**Work to complete**
Whenever a line below includes the word "subst", copy that line.

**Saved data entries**
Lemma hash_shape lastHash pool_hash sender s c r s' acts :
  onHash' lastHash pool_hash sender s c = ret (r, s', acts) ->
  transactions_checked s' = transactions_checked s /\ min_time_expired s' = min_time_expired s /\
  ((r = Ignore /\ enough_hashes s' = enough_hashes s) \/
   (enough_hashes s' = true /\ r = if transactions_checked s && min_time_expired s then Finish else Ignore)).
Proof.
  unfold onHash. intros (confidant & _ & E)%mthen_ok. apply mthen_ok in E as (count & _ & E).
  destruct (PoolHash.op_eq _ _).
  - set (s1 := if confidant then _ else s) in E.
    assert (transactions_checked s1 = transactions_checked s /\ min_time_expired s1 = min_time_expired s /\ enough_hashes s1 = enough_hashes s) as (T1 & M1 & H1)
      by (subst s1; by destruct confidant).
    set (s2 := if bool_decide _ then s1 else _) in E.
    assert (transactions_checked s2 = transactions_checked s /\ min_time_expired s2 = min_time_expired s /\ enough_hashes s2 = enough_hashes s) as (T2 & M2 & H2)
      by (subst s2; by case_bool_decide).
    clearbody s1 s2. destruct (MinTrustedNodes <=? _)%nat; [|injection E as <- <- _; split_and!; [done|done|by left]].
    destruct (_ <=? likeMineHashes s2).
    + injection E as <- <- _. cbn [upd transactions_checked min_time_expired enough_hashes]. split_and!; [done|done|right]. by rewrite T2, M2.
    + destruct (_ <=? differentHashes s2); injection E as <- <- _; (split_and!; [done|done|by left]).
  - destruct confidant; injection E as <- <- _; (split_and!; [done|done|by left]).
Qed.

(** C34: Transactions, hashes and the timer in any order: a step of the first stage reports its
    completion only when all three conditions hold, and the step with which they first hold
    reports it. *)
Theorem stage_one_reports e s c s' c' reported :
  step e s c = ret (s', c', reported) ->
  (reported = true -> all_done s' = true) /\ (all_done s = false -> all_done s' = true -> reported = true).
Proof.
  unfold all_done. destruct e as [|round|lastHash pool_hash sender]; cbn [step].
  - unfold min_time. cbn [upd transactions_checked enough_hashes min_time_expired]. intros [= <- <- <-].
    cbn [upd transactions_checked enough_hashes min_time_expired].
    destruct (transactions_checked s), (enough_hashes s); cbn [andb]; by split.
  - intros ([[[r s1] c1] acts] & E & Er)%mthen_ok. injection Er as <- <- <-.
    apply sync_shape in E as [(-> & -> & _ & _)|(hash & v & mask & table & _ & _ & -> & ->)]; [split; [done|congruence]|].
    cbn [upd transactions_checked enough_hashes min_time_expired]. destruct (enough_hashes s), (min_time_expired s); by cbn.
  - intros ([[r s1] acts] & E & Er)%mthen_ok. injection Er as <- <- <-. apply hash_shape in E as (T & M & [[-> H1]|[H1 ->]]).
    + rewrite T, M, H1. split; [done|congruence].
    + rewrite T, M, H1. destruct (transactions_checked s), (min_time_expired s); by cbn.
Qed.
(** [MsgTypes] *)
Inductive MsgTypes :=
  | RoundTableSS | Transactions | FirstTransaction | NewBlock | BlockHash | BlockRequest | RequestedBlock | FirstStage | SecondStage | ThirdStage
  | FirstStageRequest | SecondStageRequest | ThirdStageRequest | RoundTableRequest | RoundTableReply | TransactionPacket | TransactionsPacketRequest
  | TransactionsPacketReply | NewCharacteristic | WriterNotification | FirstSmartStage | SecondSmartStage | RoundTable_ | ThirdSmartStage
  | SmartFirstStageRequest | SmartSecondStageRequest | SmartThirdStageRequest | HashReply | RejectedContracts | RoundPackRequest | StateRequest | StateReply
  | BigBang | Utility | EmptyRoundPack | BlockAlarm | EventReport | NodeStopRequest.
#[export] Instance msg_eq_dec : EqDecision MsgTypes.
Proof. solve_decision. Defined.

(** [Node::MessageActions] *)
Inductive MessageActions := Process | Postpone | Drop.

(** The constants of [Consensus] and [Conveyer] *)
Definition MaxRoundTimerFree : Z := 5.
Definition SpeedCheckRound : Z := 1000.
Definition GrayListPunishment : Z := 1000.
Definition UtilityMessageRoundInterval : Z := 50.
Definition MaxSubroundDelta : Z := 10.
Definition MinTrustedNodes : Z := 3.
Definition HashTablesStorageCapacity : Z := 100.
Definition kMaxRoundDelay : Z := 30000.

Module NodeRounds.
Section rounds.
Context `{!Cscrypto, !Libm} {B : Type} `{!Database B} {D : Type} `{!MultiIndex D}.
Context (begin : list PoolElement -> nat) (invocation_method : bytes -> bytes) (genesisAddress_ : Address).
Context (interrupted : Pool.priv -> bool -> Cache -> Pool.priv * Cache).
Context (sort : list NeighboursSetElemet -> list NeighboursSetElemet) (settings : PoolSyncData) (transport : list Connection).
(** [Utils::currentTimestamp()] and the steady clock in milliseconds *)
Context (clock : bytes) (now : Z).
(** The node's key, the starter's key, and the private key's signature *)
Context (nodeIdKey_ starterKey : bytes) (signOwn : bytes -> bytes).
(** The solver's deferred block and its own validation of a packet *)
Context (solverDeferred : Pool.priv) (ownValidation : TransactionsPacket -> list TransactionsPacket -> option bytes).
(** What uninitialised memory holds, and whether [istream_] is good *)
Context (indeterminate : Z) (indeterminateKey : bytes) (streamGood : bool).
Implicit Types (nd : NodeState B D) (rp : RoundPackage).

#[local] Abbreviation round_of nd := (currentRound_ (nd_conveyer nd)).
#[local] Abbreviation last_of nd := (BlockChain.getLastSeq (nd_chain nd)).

**Response to this task**
      by (subst s1; by destruct confidant).
      by (subst s2; by case_bool_decide).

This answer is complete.